======== Supplied data ========

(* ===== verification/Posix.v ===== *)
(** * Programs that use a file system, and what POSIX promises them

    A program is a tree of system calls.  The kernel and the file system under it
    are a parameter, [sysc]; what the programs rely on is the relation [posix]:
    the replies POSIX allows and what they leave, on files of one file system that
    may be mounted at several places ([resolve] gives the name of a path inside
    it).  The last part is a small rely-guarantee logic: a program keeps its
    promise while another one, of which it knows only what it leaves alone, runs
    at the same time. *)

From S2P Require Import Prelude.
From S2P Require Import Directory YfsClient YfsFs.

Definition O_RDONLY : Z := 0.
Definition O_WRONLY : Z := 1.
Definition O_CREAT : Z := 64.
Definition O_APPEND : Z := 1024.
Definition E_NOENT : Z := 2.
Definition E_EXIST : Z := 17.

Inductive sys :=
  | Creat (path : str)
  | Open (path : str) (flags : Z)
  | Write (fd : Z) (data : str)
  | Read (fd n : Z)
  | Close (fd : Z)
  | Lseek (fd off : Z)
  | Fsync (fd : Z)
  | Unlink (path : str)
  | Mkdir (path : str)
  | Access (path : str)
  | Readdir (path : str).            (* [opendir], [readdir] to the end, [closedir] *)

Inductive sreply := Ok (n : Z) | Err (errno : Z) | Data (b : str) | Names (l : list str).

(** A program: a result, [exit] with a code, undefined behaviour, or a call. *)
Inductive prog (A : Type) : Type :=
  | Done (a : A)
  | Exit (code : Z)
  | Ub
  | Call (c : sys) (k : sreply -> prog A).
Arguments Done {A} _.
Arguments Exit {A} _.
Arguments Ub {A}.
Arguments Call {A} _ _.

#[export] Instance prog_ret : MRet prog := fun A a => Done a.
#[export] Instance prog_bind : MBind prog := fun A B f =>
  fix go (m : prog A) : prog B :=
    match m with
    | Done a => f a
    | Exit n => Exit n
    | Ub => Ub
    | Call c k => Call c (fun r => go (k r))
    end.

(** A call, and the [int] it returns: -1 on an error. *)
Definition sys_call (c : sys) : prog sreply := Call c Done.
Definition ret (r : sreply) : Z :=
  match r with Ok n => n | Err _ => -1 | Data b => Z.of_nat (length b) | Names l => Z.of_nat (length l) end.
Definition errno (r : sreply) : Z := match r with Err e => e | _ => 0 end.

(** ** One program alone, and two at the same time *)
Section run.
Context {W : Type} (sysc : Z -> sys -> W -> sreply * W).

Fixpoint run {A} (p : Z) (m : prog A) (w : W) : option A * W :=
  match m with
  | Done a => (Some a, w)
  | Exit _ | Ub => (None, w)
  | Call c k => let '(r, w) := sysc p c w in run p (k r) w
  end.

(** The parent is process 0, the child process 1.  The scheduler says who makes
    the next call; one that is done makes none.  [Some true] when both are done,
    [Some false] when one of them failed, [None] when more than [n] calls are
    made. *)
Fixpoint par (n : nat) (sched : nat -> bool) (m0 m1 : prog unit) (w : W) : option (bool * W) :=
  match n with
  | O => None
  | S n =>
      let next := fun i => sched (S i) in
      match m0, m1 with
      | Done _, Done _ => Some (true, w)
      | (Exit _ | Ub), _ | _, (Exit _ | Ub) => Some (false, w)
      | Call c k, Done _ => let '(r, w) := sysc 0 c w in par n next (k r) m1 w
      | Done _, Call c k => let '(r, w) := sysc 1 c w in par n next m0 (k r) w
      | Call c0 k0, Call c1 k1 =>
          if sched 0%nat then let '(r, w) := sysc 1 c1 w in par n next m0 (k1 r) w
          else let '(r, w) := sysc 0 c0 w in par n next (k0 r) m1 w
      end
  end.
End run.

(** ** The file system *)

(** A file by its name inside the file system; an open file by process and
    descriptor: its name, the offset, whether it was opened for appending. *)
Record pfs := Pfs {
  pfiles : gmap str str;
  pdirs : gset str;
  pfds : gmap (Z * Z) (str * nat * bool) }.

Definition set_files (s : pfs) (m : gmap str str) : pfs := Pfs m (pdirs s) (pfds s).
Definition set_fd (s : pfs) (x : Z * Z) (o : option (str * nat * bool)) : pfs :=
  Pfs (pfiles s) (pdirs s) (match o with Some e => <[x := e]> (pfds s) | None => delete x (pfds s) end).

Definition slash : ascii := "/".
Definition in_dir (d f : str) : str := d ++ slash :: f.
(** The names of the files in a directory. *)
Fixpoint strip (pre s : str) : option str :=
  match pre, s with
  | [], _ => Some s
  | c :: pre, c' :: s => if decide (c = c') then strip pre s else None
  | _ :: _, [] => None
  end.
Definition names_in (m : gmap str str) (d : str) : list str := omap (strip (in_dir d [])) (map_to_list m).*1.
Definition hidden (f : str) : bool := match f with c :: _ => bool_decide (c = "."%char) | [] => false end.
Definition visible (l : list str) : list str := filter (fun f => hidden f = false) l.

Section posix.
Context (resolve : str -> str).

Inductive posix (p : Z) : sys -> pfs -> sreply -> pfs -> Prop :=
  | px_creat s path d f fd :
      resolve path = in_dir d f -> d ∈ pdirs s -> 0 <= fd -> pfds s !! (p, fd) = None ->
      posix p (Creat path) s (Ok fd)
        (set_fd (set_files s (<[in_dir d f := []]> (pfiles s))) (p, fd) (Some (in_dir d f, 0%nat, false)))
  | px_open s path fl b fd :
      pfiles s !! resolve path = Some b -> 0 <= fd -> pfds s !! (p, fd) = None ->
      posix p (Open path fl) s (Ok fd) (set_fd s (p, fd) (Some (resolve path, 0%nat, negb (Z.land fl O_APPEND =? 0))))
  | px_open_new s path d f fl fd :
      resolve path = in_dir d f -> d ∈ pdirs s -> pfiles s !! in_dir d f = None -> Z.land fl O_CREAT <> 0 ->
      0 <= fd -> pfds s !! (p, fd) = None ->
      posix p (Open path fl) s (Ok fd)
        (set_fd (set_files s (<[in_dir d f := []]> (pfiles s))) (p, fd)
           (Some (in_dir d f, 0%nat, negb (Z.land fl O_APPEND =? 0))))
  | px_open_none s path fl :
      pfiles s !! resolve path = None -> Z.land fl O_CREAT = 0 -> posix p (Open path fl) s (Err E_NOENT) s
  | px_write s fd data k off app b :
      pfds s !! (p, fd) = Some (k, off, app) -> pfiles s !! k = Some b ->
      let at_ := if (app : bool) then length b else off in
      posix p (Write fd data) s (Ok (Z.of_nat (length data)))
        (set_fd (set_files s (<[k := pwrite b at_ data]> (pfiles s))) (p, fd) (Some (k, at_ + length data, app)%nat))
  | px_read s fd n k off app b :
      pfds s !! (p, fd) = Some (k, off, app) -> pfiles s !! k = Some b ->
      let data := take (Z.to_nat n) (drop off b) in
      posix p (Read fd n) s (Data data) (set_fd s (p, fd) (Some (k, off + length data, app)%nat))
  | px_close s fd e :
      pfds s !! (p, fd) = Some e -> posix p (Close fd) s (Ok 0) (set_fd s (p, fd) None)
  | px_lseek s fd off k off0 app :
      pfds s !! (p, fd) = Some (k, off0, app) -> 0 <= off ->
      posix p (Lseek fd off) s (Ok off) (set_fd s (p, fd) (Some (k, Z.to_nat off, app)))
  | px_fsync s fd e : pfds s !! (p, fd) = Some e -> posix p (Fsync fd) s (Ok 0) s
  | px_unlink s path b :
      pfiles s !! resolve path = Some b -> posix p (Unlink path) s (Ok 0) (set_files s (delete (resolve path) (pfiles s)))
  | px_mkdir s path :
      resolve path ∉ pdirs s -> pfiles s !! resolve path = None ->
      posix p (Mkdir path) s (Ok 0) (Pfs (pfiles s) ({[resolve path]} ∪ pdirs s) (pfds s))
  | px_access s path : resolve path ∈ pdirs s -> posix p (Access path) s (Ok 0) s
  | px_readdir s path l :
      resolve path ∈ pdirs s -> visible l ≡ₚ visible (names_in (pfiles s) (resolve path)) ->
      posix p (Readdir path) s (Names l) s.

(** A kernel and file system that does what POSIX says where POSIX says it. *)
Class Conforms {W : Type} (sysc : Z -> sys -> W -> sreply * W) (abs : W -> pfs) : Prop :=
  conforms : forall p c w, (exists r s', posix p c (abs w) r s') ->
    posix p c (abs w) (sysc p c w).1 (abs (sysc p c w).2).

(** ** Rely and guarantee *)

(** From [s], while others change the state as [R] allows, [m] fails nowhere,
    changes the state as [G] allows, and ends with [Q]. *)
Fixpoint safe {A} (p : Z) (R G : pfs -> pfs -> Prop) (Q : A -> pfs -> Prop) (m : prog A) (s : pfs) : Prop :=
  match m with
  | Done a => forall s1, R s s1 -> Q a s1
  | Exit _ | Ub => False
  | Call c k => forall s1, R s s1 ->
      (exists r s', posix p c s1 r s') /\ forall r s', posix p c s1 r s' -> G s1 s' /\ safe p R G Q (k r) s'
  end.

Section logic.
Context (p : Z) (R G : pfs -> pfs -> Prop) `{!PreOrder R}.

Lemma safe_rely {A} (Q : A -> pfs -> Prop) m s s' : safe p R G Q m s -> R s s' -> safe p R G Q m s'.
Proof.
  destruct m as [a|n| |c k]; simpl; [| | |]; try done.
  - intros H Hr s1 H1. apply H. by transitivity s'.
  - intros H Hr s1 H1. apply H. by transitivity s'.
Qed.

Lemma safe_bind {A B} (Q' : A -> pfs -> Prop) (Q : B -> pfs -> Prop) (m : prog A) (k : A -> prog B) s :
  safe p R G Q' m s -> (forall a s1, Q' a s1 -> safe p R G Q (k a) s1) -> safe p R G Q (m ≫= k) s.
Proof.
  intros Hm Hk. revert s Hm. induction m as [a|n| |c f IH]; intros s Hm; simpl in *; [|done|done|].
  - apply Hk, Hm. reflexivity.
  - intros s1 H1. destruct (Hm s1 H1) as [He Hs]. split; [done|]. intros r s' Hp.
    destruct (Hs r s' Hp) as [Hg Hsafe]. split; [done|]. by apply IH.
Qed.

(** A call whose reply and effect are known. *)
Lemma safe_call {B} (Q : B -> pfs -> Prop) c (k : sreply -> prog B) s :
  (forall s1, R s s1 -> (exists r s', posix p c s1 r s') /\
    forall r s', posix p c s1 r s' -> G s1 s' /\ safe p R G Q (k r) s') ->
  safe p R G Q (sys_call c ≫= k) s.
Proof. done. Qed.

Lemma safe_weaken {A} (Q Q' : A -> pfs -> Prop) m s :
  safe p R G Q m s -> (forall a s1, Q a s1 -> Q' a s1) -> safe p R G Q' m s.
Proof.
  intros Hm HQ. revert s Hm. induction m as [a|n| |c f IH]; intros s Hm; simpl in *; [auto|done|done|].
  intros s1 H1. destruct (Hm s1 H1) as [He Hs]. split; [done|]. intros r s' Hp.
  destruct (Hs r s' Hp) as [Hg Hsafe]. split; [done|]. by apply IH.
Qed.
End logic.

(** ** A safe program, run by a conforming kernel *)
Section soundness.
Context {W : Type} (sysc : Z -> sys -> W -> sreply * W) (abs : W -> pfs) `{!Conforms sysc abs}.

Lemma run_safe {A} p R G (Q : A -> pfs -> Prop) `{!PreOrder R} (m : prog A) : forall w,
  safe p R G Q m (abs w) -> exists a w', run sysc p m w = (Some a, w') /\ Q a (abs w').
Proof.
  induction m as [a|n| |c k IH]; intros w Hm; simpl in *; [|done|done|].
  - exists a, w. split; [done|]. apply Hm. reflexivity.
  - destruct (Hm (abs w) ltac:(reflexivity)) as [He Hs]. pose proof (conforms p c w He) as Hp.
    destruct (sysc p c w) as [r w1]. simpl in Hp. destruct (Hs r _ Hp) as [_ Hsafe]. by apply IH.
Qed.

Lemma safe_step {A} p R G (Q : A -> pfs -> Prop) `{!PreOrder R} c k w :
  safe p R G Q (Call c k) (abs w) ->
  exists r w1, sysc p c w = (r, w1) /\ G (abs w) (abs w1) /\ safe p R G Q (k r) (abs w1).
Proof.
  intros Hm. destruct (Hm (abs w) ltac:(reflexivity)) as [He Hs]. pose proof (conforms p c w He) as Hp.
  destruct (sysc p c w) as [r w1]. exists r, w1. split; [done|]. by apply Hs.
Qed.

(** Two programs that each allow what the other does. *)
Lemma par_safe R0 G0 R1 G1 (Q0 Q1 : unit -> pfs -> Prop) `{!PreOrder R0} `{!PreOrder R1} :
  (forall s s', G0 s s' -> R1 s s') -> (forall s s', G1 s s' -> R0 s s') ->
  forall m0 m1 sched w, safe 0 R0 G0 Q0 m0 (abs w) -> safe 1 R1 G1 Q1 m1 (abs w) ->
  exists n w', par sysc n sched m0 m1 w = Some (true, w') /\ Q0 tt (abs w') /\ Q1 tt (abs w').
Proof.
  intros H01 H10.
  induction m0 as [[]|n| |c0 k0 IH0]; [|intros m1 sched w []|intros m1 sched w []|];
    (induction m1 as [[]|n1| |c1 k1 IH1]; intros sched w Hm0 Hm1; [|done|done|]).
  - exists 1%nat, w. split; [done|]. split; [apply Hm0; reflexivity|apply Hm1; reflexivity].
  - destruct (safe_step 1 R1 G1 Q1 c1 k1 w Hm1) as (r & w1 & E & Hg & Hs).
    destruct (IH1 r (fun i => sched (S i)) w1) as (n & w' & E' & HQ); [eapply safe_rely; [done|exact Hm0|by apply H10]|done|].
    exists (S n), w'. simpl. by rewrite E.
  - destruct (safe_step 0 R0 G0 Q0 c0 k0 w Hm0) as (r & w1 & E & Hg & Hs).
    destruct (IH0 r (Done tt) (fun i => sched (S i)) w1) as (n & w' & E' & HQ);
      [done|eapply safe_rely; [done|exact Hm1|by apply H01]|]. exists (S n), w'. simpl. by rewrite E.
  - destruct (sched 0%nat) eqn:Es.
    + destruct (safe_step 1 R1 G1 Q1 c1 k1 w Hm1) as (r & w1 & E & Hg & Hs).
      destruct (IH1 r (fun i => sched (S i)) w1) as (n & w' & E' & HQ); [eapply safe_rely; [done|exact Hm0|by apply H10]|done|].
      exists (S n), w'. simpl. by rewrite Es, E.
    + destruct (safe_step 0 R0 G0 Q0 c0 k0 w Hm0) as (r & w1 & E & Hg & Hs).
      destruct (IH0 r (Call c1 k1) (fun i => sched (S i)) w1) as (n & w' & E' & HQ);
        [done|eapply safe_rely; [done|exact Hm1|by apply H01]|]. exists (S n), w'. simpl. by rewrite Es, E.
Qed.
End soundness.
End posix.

========

- How to complete this task:
Output exactly the lines of the records from the first through the one bearing "Definition errno (r", both ends included.

- Response area:
(* ===== verification/Posix.v ===== *)
(** * Programs that use a file system, and what POSIX promises them

    A program is a tree of system calls.  The kernel and the file system under it
    are a parameter, [sysc]; what the programs rely on is the relation [posix]:
    the replies POSIX allows and what they leave, on files of one file system that
    may be mounted at several places ([resolve] gives the name of a path inside
    it).  The last part is a small rely-guarantee logic: a program keeps its
    promise while another one, of which it knows only what it leaves alone, runs
    at the same time. *)

From S2P Require Import Prelude.
From S2P Require Import Directory YfsClient YfsFs.

Definition O_RDONLY : Z := 0.
Definition O_WRONLY : Z := 1.
Definition O_CREAT : Z := 64.
Definition O_APPEND : Z := 1024.
Definition E_NOENT : Z := 2.
Definition E_EXIST : Z := 17.

Inductive sys :=
  | Creat (path : str)
  | Open (path : str) (flags : Z)
  | Write (fd : Z) (data : str)
  | Read (fd n : Z)
  | Close (fd : Z)
  | Lseek (fd off : Z)
  | Fsync (fd : Z)
  | Unlink (path : str)
  | Mkdir (path : str)
  | Access (path : str)
  | Readdir (path : str).            (* [opendir], [readdir] to the end, [closedir] *)

Inductive sreply := Ok (n : Z) | Err (errno : Z) | Data (b : str) | Names (l : list str).

(** A program: a result, [exit] with a code, undefined behaviour, or a call. *)
Inductive prog (A : Type) : Type :=
  | Done (a : A)
  | Exit (code : Z)
  | Ub
  | Call (c : sys) (k : sreply -> prog A).
Arguments Done {A} _.
Arguments Exit {A} _.
Arguments Ub {A}.
Arguments Call {A} _ _.

#[export] Instance prog_ret : MRet prog := fun A a => Done a.
#[export] Instance prog_bind : MBind prog := fun A B f =>
  fix go (m : prog A) : prog B :=
    match m with
    | Done a => f a
    | Exit n => Exit n
    | Ub => Ub
    | Call c k => Call c (fun r => go (k r))
    end.

(** A call, and the [int] it returns: -1 on an error. *)
Definition sys_call (c : sys) : prog sreply := Call c Done.
Definition ret (r : sreply) : Z :=
  match r with Ok n => n | Err _ => -1 | Data b => Z.of_nat (length b) | Names l => Z.of_nat (length l) end.
Definition errno (r : sreply) : Z := match r with Err e => e | _ => 0 end.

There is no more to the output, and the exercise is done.